Today, it is not uncommon to have the words ‘courtesan’ and ‘prostitute’ being used inter-changeably. This is the greatest error that has been continually done. In an extremely unfair record of history based on gender inequality, the men pursuing these arts are revered as "Ustads" (Masters) while the women pursuing the same arts became "Nautch Girls" (Dancing Girls). The current generations of erstwhile male court dancers talk about family lineage with a sense of pride extolling the greatness of their forefathers as dancers in royal courts. At the same time, the generations of women court dancers live with a sense of shame never disclosing their lineage or any connection with erstwhile courts. Gender discrimination in the field of arts has never been addressed and today this sect of women are ostracised in the society and considered "lesser" than their contemporary men.

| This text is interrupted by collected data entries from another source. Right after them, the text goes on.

Lemma store_sim s a y v : sim s a -> unshared a y -> sim (set_ram (<[y := v]> (ram s)) s) (astep disk0 a (Store y v)).
Proof.
  intros H Hu. destruct (sim_view s a H) as (E1 & E2 & E3 & E4). pose proof H as [_ Hw0 Hi Hc]. split; simpl; [congruence|by apply awf_store|done|].
  unfold ctl_ok in *. simpl. destruct (a_queue a) as [|q qs] eqn:Eq; [done|]. destruct Hc as (Hst & x & Ex & Hp & Hd). split; [done|]. exists x. split; [done|].
  split; [done|]. rewrite <- (perform_ext disk0 (req x) (a_ram a)); [done|]. intros z Hz. rewrite lookup_insert_ne; [done|]. intros <-.
  apply (Hu q x); [rewrite Eq; by left|done|done].
Qed.

Lemma event_sim s a e : sim s a -> allowed a e -> wp (do_event e) (fun _ s' => sim s' (astep disk0 a e)) s.
Proof.
  intros H Ha. destruct e as [p b| |p|y v]; cbn [do_event].
  - by apply start_sim.
  - by apply interrupt_sim.
  - eapply wp_call; [by apply await_sim|]. intros r s' [Hs _]. by apply wp_ret.
  - by apply wp_modify, store_sim.
Qed.

Lemma run_sim es : forall s a, sim s a -> history disk0 a es -> wp (run es) (fun _ s' => sim s' (foldl (astep disk0) a es)) s.
Proof.
  induction es as [|e es IH]; intros s a H Hh; simpl; [by apply wp_ret|]. destruct Hh as [Ha Hh].
  eapply wp_call; [by apply event_sim|]. intros [] s' Hs. by apply IH.
Qed.


End driver.

(** ** Setting the device up *)

Section init.
Context {C : Type} `{!AtaDisk C} {A : Type} `{!ObjAlloc A} {T : Type} `{!PtrMap T} {U : Type}.
(** [ide_trap_handler] in the table of handlers. *)
Context (ide_handler : Z).

Record isys := mkIsys { tr : Trap.traps A T U; io : Ioapic.ioregs; dv : ide C }.
Definition on_tr {B} (m : M (Trap.traps A T U) B) : M isys B := zoom tr (fun x s => mkIsys x (io s) (dv s)) m.
Definition on_io {B} (m : M Ioapic.ioregs B) : M isys B := zoom io (fun x s => mkIsys (tr s) x (dv s)) m.
Definition on_dv {B} (m : M (ide C) B) : M isys B := zoom dv (fun x s => mkIsys (tr s) (io s) x) m.

Definition ide_init (bdev : Z) : M isys err_t :=
  kassert (negb (bdev =? 0)) ;;
  e <- on_tr (Trap.trap_register_handler T_IRQ_IDE bdev ide_handler) ;;
  if negb (e =? ERR_OK) then ret ERR_IDE_INIT_FAIL
  else
    e <- on_io (Ioapic.trap_enable_irq T_IRQ_IDE) ;;
    if negb (e =? ERR_OK) then ret ERR_IDE_INIT_FAIL
    else on_dv ide_wait ;; ret ERR_OK.

Lemma ide_init_ok bdev t s : Trap.refines (tr s) t -> phase (ctl (dv s)) = Idle -> bdev <> 0 -> ide_handler <> 0 ->
  wp (ide_init bdev) (fun e s' =>
    e = ERR_OK /\ Trap.refines (tr s') (<[T_IRQ_IDE := Trap.mkEntry bdev ide_handler]> t) /\ Ioapic.delivered (io s') T_IRQ_IDE = true \/
    e = ERR_IDE_INIT_FAIL /\ Trap.refines (tr s') t /\ io s' = io s) s.
Proof.
  intros Ht Hp Hb Hh. unfold ide_init. apply wp_bind, wp_kassert; [by rewrite (proj2 (Z.eqb_neq bdev 0))|]. apply wp_bind, wp_zoom.
  eapply wp_mono; [by apply (Trap.register_refines T_IRQ_IDE bdev ide_handler _ t)|]. intros e r' (_ & He). simpl.
  destruct He as [(-> & _ & Hr)|[-> Hr]]; [simpl|apply wp_ret; right; done].
  destruct (Ioapic.irq_lines T_IRQ_IDE T_IRQ_IDE (io s)) as [Hen _]; [done|done|]. apply wp_bind, wp_zoom. eapply wp_mono; [exact Hen|].
  intros e io' [-> Hd]. simpl in *. apply wp_bind, wp_zoom. unfold ide_wait. apply wp_bind, wp_gets. simpl.
  eapply wp_call; [apply (poll_ok (S (patience (ctl (dv s)))) (dv s) Hp); lia|]. intros v s' (c & -> & _). apply wp_ret, wp_ret. left. done.
Qed.

End init.

(** ** Descriptors

    A block device has a memory store, which has a structure of its own for
    devices, and the disk has its descriptor: four object allocators, which
    have been created. *)

Inductive pool := PBdev | PStore | PInfo | PIde.
#[global] Instance pool_eq_dec : EqDecision pool.
Proof. solve_decision. Defined.

Record bdev := mkBdev { dev : Z; store : Z; data : Z }.
Record ide_dev := mkIdeDev { d_status : ide_status_t; d_index : Z }.

Lemma grow_sets (l0 l1 l2 e e' : gset Z) : l1 = e ∪ l0 /\ e ## l0 -> l2 = e' ∪ l1 /\ e' ## l1 -> l2 = (e' ∪ e) ∪ l0 /\ e' ∪ e ## l0.
Proof. intros [-> H] [-> H']. set_solver. Qed.
Lemma shrink_sets (l0 l1 l2 e : gset Z) p : l1 = e ∪ l0 -> e ## l0 -> p ∈ e -> l2 = l1 ∖ {[p]} -> l2 = (e ∖ {[p]}) ∪ l0 /\ e ∖ {[p]} ## l0.
Proof. intros -> H Hp ->. set_solver. Qed.

Section descriptors.
Context {A : Type} `{!ObjAlloc A}.

(** [infos] has the [info] pointer of the memory stores. *)
Record heap := mkHeap { pools : pool -> A; bdevs : gmap Z bdev; infos : gmap Z Z; ides : gmap Z ide_dev }.
Definition set_pool (k : pool) (x : A) (s : heap) : heap :=
  mkHeap (fun k' => if decide (k' = k) then x else pools s k') (bdevs s) (infos s) (ides s).

(** [kmem_cache_alloc] and [kmem_cache_free]; 0 is NULL. *)
Definition alloc_from (k : pool) : M heap Z :=
  fun s => match oalloc (pools s k) with (None, x) => Ret 0 (set_pool k x s) | (Some p, x) => Ret p (set_pool k x s) end.
Definition free_to (k : pool) (p : Z) : M heap unit := modify (fun s => set_pool k (ofree p (pools s k)) s).

Definition memstore_alloc : M heap Z := alloc_from PStore.
Definition memstore_free (st : Z) : M heap unit := kassert (negb (st =? 0)) ;; free_to PStore st.

Definition bdevms_alloc (b : Z) : M heap Z :=
  kassert (negb (b =? 0)) ;;
  st <- memstore_alloc ;;
  if negb (st =? 0) then
    info <- alloc_from PInfo ;;
    if negb (info =? 0) then modify (fun s => mkHeap (pools s) (bdevs s) (<[st := info]> (infos s)) (ides s)) ;; ret st
    else memstore_free st ;; ret 0
  else ret 0.
Definition bdevms_free (st : Z) : M heap unit :=
  kassert (negb (st =? 0)) ;;
  o <- gets (fun s => infos s !! st) ;;
  info <- of_option Fault o ;;
  kassert (negb (info =? 0)) ;;
  free_to PInfo info ;;
  memstore_free st.
Lemma append_loop_ok c n pend fuel : n ∈ pend -> c + 272 <= FS_SIZE -> forall data m s x, rel m s pend -> file_ok sb s (inode_of n x) -> bounded c s (inode_of n x) ->
  0 <= si_size x -> si_size x + Z.of_nat (length data) <= SFS_MAX_FILE_SIZE -> Forall byte_range data -> (length data <= fuel)%nat ->
  wp (append_loop fuel x data) (fun x' m' => exists s', appended c n pend m s x data m' s' x') m.
Proof.
  intros Hn Hc. induction fuel as [|fuel IH]; intros data m s x R F Hb Hx Hmax Hdata Hfuel; destruct data as [|e data0] eqn:Ed; simpl in Hfuel; try lia.
  1, 2: apply wp_ret; exists s; split; [done|done|done|by split|simpl; lia|intros o Ho; by rewrite overlay_0|simpl; lia|done].
  cbn [append_loop]. rewrite <- Ed in *. assert (Hlen : 0 < Z.of_nat (length data)) by (rewrite Ed; simpl; lia). assert (Hfuel' : (length data <= S fuel)%nat) by (rewrite Ed; simpl; lia). clear Ed Hfuel e data0.
  change BDEV_BLK_SIZE with 512. set (k := Z.min (512 - si_size x `mod` 512) (Z.of_nat (length data))). pose proof (Z.mod_pos_bound (si_size x) 512 ltac:(lia)) as Hmod.
  eapply wp_call; [apply (mk_get_block_ok c n pend m s x (si_size x)); try done; lia|]. intros [b x1] m1 (s1 & T & E & Hb0). cbn [fst snd] in *.
  set (l := take (Z.to_nat k) data). assert (Hl : Z.of_nat (length l) = k) by (unfold l; rewrite length_take; lia).
  assert (Hlb : Forall byte_range l) by by apply Forall_take. rewrite E in Hb0.
  destruct (append_piece_ok c n pend m s x m1 s1 x1 l Hn T Hb0 Hx Hlb ltac:(lia) ltac:(lia) ltac:(lia)) as [s2 A]. cbv zeta in A. rewrite <- E in A. rewrite Hl in A.
  apply wp_bind. eapply read_blk_ok; [apply T| |].
  { destruct (slot_range _ (ofs_block (si_size x) ltac:(lia))) as (Hs & _). rewrite E. apply data_range. by apply (f_data _ _ _ (t_file _ _ _ _ _ _ _ _ _ T) _ Hs). }
  apply wp_bind, wp_modify. rewrite wrap_small by (rewrite max_size in Hmax; lia). destruct A as [A1 A2 A3 A4 A5 A6 A7 A8].
  eapply wp_mono; [apply (IH (drop (Z.to_nat k) data) _ s2); try done; [simpl; lia|simpl; rewrite length_drop; lia|by apply Forall_drop|rewrite length_drop; lia]|].
  intros x' m' (s' & [B1 B2 B3 B4 B5 B6 B7 B8]). exists s'. rewrite Hl in *. rewrite length_drop in *. simpl in A5, B5, B6, B7.
  replace (Z.of_nat (length data - Z.to_nat k)) with (Z.of_nat (length data) - k) in * by lia. split; try done; try congruence; try lia.
  - by apply (grow_trans sb sb_good s _ s2 (inode_of n (set_size (si_size x + k) x1))).
  - intros o Ho. rewrite B6 by done. rewrite <- (overlay_drop _ (si_size x) data k) by lia. unfold overlay at 1 2. destruct (_ && _); [done|]. by apply A6.
  - intros o Ho. destruct (decide (si_size x + k <= o)); [apply B7; lia|]. specialize (A7 o ltac:(lia)).
    destruct (slot_range _ (ofs_block o ltac:(lia))) as (Hs & _). unfold fblk in *. by rewrite (g_addr _ _ _ _ _ B4 _ Hs A7).
Qed.

(** ** The files of an image *)

(** The file is [l], without holes. *)
Record holds (s : bufs) (i : inode) (l : list Z) : Prop := {
  h_size : i_size i = Z.of_nat (length l);
  h_max : i_size i <= SFS_MAX_FILE_SIZE;
  h_bytes : forall o, 0 <= o < i_size i -> fbyte s i o = default 0 (l !! Z.to_nat o);
  h_dense : dense s i;
}.

Abbreviation slots s := (fun f : inode * list Z => slots_used s f.1).

(** The root directory comes first. *)
Definition kind (k : nat) : Z := match k with O => FTYPE_DIR | S _ => FTYPE_FILE end.

(** The files of an image with their contents: they share no block, and no
    other block is in use; they are numbered in their order. *)
Record world (s : bufs) (L : list (inode * list Z)) : Prop := {
  w_file : forall k i l, L !! k = Some (i, l) -> file_ok sb s i /\ holds s i l;
  w_apart : forall k k' i l j l', L !! k = Some (i, l) -> L !! k' = Some (j, l') -> k <> k' -> apart s i j;
  w_blocks : (blocks_used s <= sum_list_with (slots s) L)%nat;
  w_kind : forall k i l, L !! k = Some (i, l) -> (i_inum i, i_nlink i, i_mode i, i_ftype i) = (Z.of_nat k + 1, 1, 0, kind k);
}.

Lemma holds_append c n P m s x l data m' s' x' : holds s (inode_of n x) l -> appended c n P m s x data m' s' x' ->
  Z.of_nat (length l) + Z.of_nat (length data) <= SFS_MAX_FILE_SIZE -> holds s' (inode_of n x') (l ++ data).
Proof.
  intros [H1 H2 H3 H4] A Hmax. pose proof (ap_size _ _ _ _ _ _ _ _ _ _ A) as Es. simpl in *. split; simpl.
  - rewrite length_app, Es. lia.
  - lia.
  - intros o Ho. rewrite (ap_bytes _ _ _ _ _ _ _ _ _ _ A) by lia. unfold overlay.
    destruct (Z.leb_spec (si_size x) o), (Z.ltb_spec o (si_size x + Z.of_nat (length data))); cbn [andb]; try lia.
    + rewrite lookup_app_r by lia. do 2 f_equal. lia.
    + rewrite lookup_app_l by lia. apply H3. lia.
  - apply (dense_write sb sb_good s (inode_of n x) s' _ data (si_size x) (Z.of_nat (length data))); simpl; [done|apply A| |lia|apply A|lia].
    unfold new_size. destruct (Z.ltb_spec 0 (Z.of_nat (length data))); lia.
Qed.

(** What the growth of a file leaves of the others. *)
Lemma holds_keep s i s' i' j l : file_ok sb s j -> apart s i j -> file_ok sb s' i' -> grow sb s i s' i' -> holds s j l -> holds s' j l.
Proof.
  intros Fj Hap F' G [H1 H2 H3 H4]. destruct (grow_apart sb sb_good s i s' i' j Fj Hap F' G) as (_ & _ & Hby). split; [done|done| |].
  - intros o Ho. rewrite Hby by lia. auto.
  - intros q Hq Hlt. unfold fblk. rewrite max_size in H2. destruct (slot_range q ltac:(lia)) as (Hs & _). rewrite (proj1 (grow_addr sb sb_good s i s' i' j _ Fj Hap G Hs)). by apply H4.
Qed.
Lemma apart_sym s i j : apart s i j -> apart s j i.
Proof. intros [Hn H]. split; [done|]. intros k k' Hk Hk' E. rewrite E. apply (H k' k); done. Qed.
Lemma apart_keep s i s' i' j j' : file_ok sb s j -> file_ok sb s j' -> apart s i j -> apart s i j' -> grow sb s i s' i' -> apart s j j' -> apart s' j j'.
Proof.
  intros Fj Fj' A A' G [Hn H]. split; [done|]. intros k k' Hk Hk'. rewrite (proj1 (grow_addr sb sb_good s i s' i' j k Fj A G Hk)), (proj1 (grow_addr sb sb_good s i s' i' j' k' Fj' A' G Hk')). by apply H.
Qed.

Lemma sum_ext {A} (g g' : A -> nat) L : (forall j f, L !! j = Some f -> g' f = g f) -> sum_list_with g' L = sum_list_with g L.
Proof.
  induction L as [|f L IH]; intros Hg; simpl; [done|]. rewrite (Hg 0%nat f) by done. f_equal. apply IH. intros j. apply (Hg (S j)).
Qed.
Lemma sum_change {A} (g g' : A -> nat) (b : A) : forall (L : list A) k a, L !! k = Some a -> (forall j f, L !! j = Some f -> j <> k -> g' f = g f) ->
  (sum_list_with g' (<[k := b]> L) + g a = sum_list_with g L + g' b)%nat.
Proof.
  induction L as [|f L IH]; intros [|k] a Hk Hg; simpl in *; try done.
  - injection Hk as ->. rewrite (sum_ext g g' L) by (intros j f' Hj; by apply (Hg (S j))). lia.
  - rewrite (Hg 0%nat f) by done. specialize (IH k a Hk (fun j f' Hj Hne => Hg (S j) f' Hj ltac:(congruence))). lia.
Qed.

Lemma sum_max s L : Z.of_nat (sum_list_with (slots s) L) <= 270 * Z.of_nat (length L).
Proof. induction L as [|f L IH]; simpl; [lia|]. pose proof (slots_max s f.1). lia. Qed.

Lemma append_world P m s n x l data L k : rel m s P -> n ∈ P -> world s L -> L !! k = Some (inode_of n x, l) -> (length L <= 256)%nat ->
  Forall byte_range data -> Z.of_nat (length l) + Z.of_nat (length data) <= SFS_MAX_FILE_SIZE ->
  wp (inode_append x data) (fun x' m' => exists s', rel m' s' P /\ inode_bmap m' = inode_bmap m /\ world s' (<[k := (inode_of n x', l ++ data)]> L)) m.
Proof.
  intros R Hn [Wf Wa Wb Wk] Hk HL Hd Hmax. destruct (Wf _ _ _ Hk) as [F H]. pose proof (h_size _ _ _ H) as Hsz. simpl in Hsz.
  pose proof (sum_max s L) as Hsum. set (c := Z.of_nat (sum_list_with (slots s) L) - Z.of_nat (slots_used s (inode_of n x))).
  eapply wp_mono; [apply (append_loop_ok c n P (length data) Hn); try done; [unfold FS_SIZE; lia|unfold bounded; lia|lia|lia]|].
  intros x' m' (s' & A). exists s'. split; [apply A|]. split; [apply A|]. pose proof (ap_file _ _ _ _ _ _ _ _ _ _ A) as F'. pose proof (ap_grow _ _ _ _ _ _ _ _ _ _ A) as G.
  assert (Hoth : forall j i lj, L !! j = Some (i, lj) -> j <> k -> apart s (inode_of n x) i) by (intros j i lj Hj Hne; by apply (Wa k j _ l _ lj)).
  split.
  - intros j i lj. rewrite list_lookup_insert_Some. intros [(<- & [= <- <-] & _)|[Hne Hj]]; [split; [done|by apply (holds_append c n P m s x l data m')]|].
    destruct (Wf _ _ _ Hj) as [Fj Hj']. pose proof (Hoth _ _ _ Hj ltac:(congruence)) as Hap. split; [by apply (grow_apart sb sb_good s (inode_of n x) s' (inode_of n x') i)|by apply (holds_keep s (inode_of n x) s' (inode_of n x') i lj)].
  - intros j j' i lj i' lj'. rewrite !list_lookup_insert_Some. intros [(<- & [= <- <-] & _)|[Hne Hj]] [(<- & [= <- <-] & _)|[Hne' Hj']] Hjj; [done| | |].
    + destruct (Wf _ _ _ Hj') as [Fj _]. by apply (grow_apart sb sb_good s (inode_of n x) s' (inode_of n x') i' Fj (Hoth _ _ _ Hj' ltac:(congruence)) F' G).
    + destruct (Wf _ _ _ Hj) as [Fj _]. apply apart_sym. by apply (grow_apart sb sb_good s (inode_of n x) s' (inode_of n x') i Fj (Hoth _ _ _ Hj ltac:(congruence)) F' G).
    + destruct (Wf _ _ _ Hj) as [Fj _], (Wf _ _ _ Hj') as [Fj' _]. apply (apart_keep s (inode_of n x) s' (inode_of n x') i i' Fj Fj'); try done;
        [by apply (Hoth j _ lj); [|congruence]|by apply (Hoth j' _ lj'); [|congruence]|by apply (Wa j j' _ lj _ lj')].
  - pose proof (sum_change (slots s) (slots s') (inode_of n x', l ++ data) L k _ Hk) as Hs. simpl in Hs.
    assert (Hbd : bounded c s' (inode_of n x')) by apply A. unfold bounded, c in Hbd. enough (Hpre : forall j f, L !! j = Some f -> j <> k -> slots_used s' f.1 = slots_used s f.1) by (specialize (Hs Hpre); lia).
    intros j [i lj] Hj Hne. simpl. destruct (Wf _ _ _ Hj) as [Fj _]. apply slots_ext. intros q Hq. by apply (grow_addr sb sb_good s (inode_of n x) s' (inode_of n x') i q Fj (Hoth _ _ _ Hj Hne) G).
  - intros j i lj. rewrite list_lookup_insert_Some. intros [(<- & [= <- <-] & _)|[Hne Hj]]; [|by apply (Wk j i lj)]. rewrite <- (Wk k _ _ Hk).
    destruct (g_meta _ _ _ _ _ G) as (G1 & _ & G3 & G4 & G5 & _). simpl in *. congruence.
Qed.
(* ===== verification/Malloc.v ===== *)
(** * The allocator of the user library: lib/malloc.c

    The allocator of Kernighan and Ritchie on top of [sbrk].  The heap is a
    sequence of blocks of 16-byte units; the first unit of a block is its
    header.  Free blocks form a ring in the order of their addresses, through
    the static header [base], whose size is 0.

    The abstract state is the sequence of blocks from the start of the heap to
    its end, each with its number of units and a mark for the free ones.
    [free] turns one block free and joins it with its neighbours ([release]),
    [morecore] does so with a block that [sbrk] appends, and [malloc] takes a
    free block or the end of one.  The theorem runs the two functions against
    any program that writes to the memory it was given. *)

From S2P Require Import Prelude Page Alloc Vm.

Module Malloc.

#[local] Open Scope kernel_scope.

(** ** The break of the heap *)

(** What the library sees of the system call: the bounds of the heap segment
    and [sbrk].  Pointers are unsigned 64-bit numbers. *)
Class Sbrk (S : Type) := {
  heap_start : S -> Z;
  heap_end : S -> Z;
  sbrk : Z -> M S Z }.

(** The documented behaviour of [sbrk] with a positive argument: it extends
    the segment and returns its previous end, or fails with [ERR_NOMEM]. *)
Class SbrkLaws (S : Type) `{Sbrk S} := {
  sbrk_ok : forall n s, 0 < n < 2 ^ 31 -> heap_end s + n < 2 ^ 63 ->
    exists r s', sbrk n s = Ret r s' /\ heap_start s' = heap_start s /\
      ((r = heap_end s /\ heap_end s' = heap_end s + n) \/
       (r = u64 ERR_NOMEM /\ heap_end s' = heap_end s)) }.

Record Header := mkHeader { ptr : Z; size : Z }.

#[export] Instance Header_eq_dec : EqDecision Header.
Proof. solve_decision. Defined.

(** [sizeof(Header)] *)
Definition UNIT : Z := 16.

(** ** The code *)

Section Code.
Context {S : Type} `{Sbrk S}.
(** The address of the static variable [base]. *)
Variable base : Z.

(** [mem] has the headers that were written, by address; other memory of the
    heap is zero.  [freep] is the static variable. *)
Record state := mkState { mem : gmap Z Header; freep : Z; os : S }.

Definition set_mem (f : gmap Z Header -> gmap Z Header) (s : state) : state := mkState (f (mem s)) (freep s) (os s).
Definition set_freep (p : Z) : M state unit := modify (fun s => mkState (mem s) p (os s)).

(** Whether there is room for a header at [a]; the heap has one per unit. *)
Definition mapped (s : state) (a : Z) : bool :=
  (a =? base) ||
  ((heap_start (os s) <=? a) && (a + UNIT <=? heap_end (os s)) && ((a - heap_start (os s)) `mod` UNIT =? 0)).

Definition peek (s : state) (a : Z) : Header := default (mkHeader 0 0) (mem s !! a).

Definition load (a : Z) : M state Header := fun s => if mapped s a then Ret (peek s a) s else Halt Fault s.
Definition store (a : Z) (h : Header) : M state unit :=
  fun s => if mapped s a then Ret tt (set_mem (<[a := h]>) s) else Halt Fault s.
(** C10. For every document, the symbols that the scan creates are the
    symbols of the returned store, in creation order, and each of them is
    held exactly once: the references in the root array and in all
    [children] arrays together are a rearrangement of the references of the
    store, none twice. A symbol is created before its children, so no
    symbol is below itself, and the result is a forest: the returned tree,
    flattened, has every symbol of the store at one position and no symbol
    at two. *)
Theorem every_symbol_placed_once (document : TextDocument) :
  exists h roots,
    provideDocumentSymbols document = Ok (h, roots) /\
    map withoutChildren h = createdBefore document (List.length document) /\
    placements h roots ≡ₚ seq 0 (List.length h) /\
    NoDup (placements h roots) /\
    (forall p node c,
       h !! p = Some node -> c ∈ DocumentSymbol.children node -> (p < c)%nat) /\
    NoDup (flatten h roots) /\
    (forall r, r ∈ flatten h roots <-> (r < List.length h)%nat).
Proof.
  destruct (provideDocumentSymbols_Invariant document)
    as (st & Hrun & Hwf & Hc & _ & Hflat).
  exists (heap st), (symbols st). split; [exact Hrun|].
  split; [exact Hc|]. split; [by apply wf_once|]. repeat split.
  - rewrite (wf_once st Hwf). apply NoDup_seq.
  - by apply wf_parent.
  - rewrite Hflat. apply NoDup_seq.
  - rewrite Hflat. intros ?%elem_of_seq. lia.
  - rewrite Hflat. intros ?. apply elem_of_seq. lia.
Qed.

(** ** The claim on the block-span resolver *)

Lemma findClosingBracketFrom_unbalanced document openChar closeChar :
  forall n (k : nat) open,
    List.length (skipn k document) = n ->
    Forall (fun c => c <> 0) (openCounts openChar closeChar open (skipn k document)) ->
    findClosingBracketFrom document openChar closeChar n (Z.of_nat k) open
    = Ok (lineCount document - 1).
Proof.
  induction n as [|n IH]; intros k open Hlen Hall; [reflexivity|].
  assert (k < List.length document)%nat as Hk.
  { rewrite length_skipn in Hlen. lia. }
  destruct (lookup_lt_is_Some_2 document k Hk) as [s Hs].
  rewrite (drop_S _ _ _ Hs) in Hlen, Hall. simpl in Hlen, Hall.
  apply Forall_cons in Hall as [Hne Hall]. unfold countAfter in Hne, Hall.
  simpl. rewrite (lineAt_lookup document k s Hs). simpl.
  replace (Z.of_nat k + 1) with (Z.of_nat (S k)) by lia.
  destruct ((open =? 0) && String.eqb (Js.trim s) (String openChar "")).
  - apply IH; [lia | exact Hall].
  - match goal with |- context [if ?c =? 0 then _ else _] =>
      destruct (Z.eqb_spec c 0) as [Hz|_]; [done|] end.
    apply IH; [lia | exact Hall].
Qed.

(** Otherwise the resolver returns the first line that leaves the open
    count at 0. *)
Lemma findClosingBracketFrom_balanced document openChar closeChar :
  forall pre post n (k : nat) open,
    List.length (skipn k document) = n ->
    openCounts openChar closeChar open (skipn k document) = pre ++ 0 :: post ->
    Forall (fun c => c <> 0) pre ->
    findClosingBracketFrom document openChar closeChar n (Z.of_nat k) open
    = Ok (Z.of_nat (k + List.length pre)).
Proof.
  induction pre as [|x pre IH]; intros post n k open Hlen Hcounts Hpre.
  - destruct (skipn k document) as [|s rest] eqn:Hdrop; [discriminate|].
    assert (document !! k = Some s) as Hs.
    { rewrite <- (Nat.add_0_r k), <- lookup_drop. by rewrite Hdrop. }
    simpl in Hlen. subst n. simpl in Hcounts. injection Hcounts as Hzero _.
    unfold countAfter in Hzero.
    simpl. rewrite (lineAt_lookup document k s Hs). simpl.
    destruct ((open =? 0) && String.eqb (Js.trim s) (String openChar ""));
      [discriminate|].
    rewrite Hzero. simpl. by rewrite Nat.add_0_r.
  - destruct (skipn k document) as [|s rest] eqn:Hdrop; [discriminate|].
    assert (document !! k = Some s) as Hs.
    { rewrite <- (Nat.add_0_r k), <- lookup_drop. by rewrite Hdrop. }
    assert (skipn (S k) document = rest) as Hrest.
    { rewrite (drop_S _ _ _ Hs) in Hdrop. by injection Hdrop. }
    simpl in Hlen. subst n. simpl in Hcounts. injection Hcounts as Hx Hcounts.
    apply Forall_cons in Hpre as [Hne Hpre]. rewrite <- Hx in Hne.
    rewrite Hx in Hcounts. unfold countAfter in Hx, Hne.
    simpl. rewrite (lineAt_lookup document k s Hs). simpl.
    replace (Z.of_nat k + 1) with (Z.of_nat (S k)) by lia.
    replace (k + S (List.length pre))%nat with (S k + List.length pre)%nat
      by lia.
    rewrite <- Hrest in Hcounts.
    destruct ((open =? 0) && String.eqb (Js.trim s) (String openChar "")).
    + subst x. eapply IH; [by rewrite Hrest | exact Hcounts | exact Hpre].
    + match goal with |- context [if ?c =? 0 then _ else _] =>
        destruct (Z.eqb_spec c 0) as [Hz|_]; [done|] end.
      rewrite Hx. eapply IH; [by rewrite Hrest | exact Hcounts | exact Hpre].
Qed.

Lemma findClosingBracket_balanced document (startLine : nat)
    openChar closeChar initialCount pre post :
  openCounts openChar closeChar initialCount (skipn startLine document)
  = pre ++ 0 :: post ->
  Forall (fun c => c <> 0) pre ->
  findClosingBracket document (Z.of_nat startLine) openChar closeChar
    initialCount
  = Ok (Z.of_nat (startLine + List.length pre)).
Proof.
  intros Hcounts Hpre. unfold findClosingBracket.
  eapply findClosingBracketFrom_balanced; [|exact Hcounts|exact Hpre].
  rewrite length_skipn. unfold lineCount. lia.
Qed.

Manjari says, "It is the need of the hour to question and challenge the "disregard" towards these women artists and their traditions. We must think about this as a collective society and a project like this helps to shape up the collective conscience of the society."

== Controversy ==

=== Qawwali Performance Interrupted ===
On 17 January 2020, Manjari Chaturvedi claimed that her qawwali performance was “deliberately” stopped midway by officials of the Uttar Pradesh government during an official cultural programme at a private hotel in Lucknow. However, the Department of Culture, Uttar Pradesh, denied the accusation.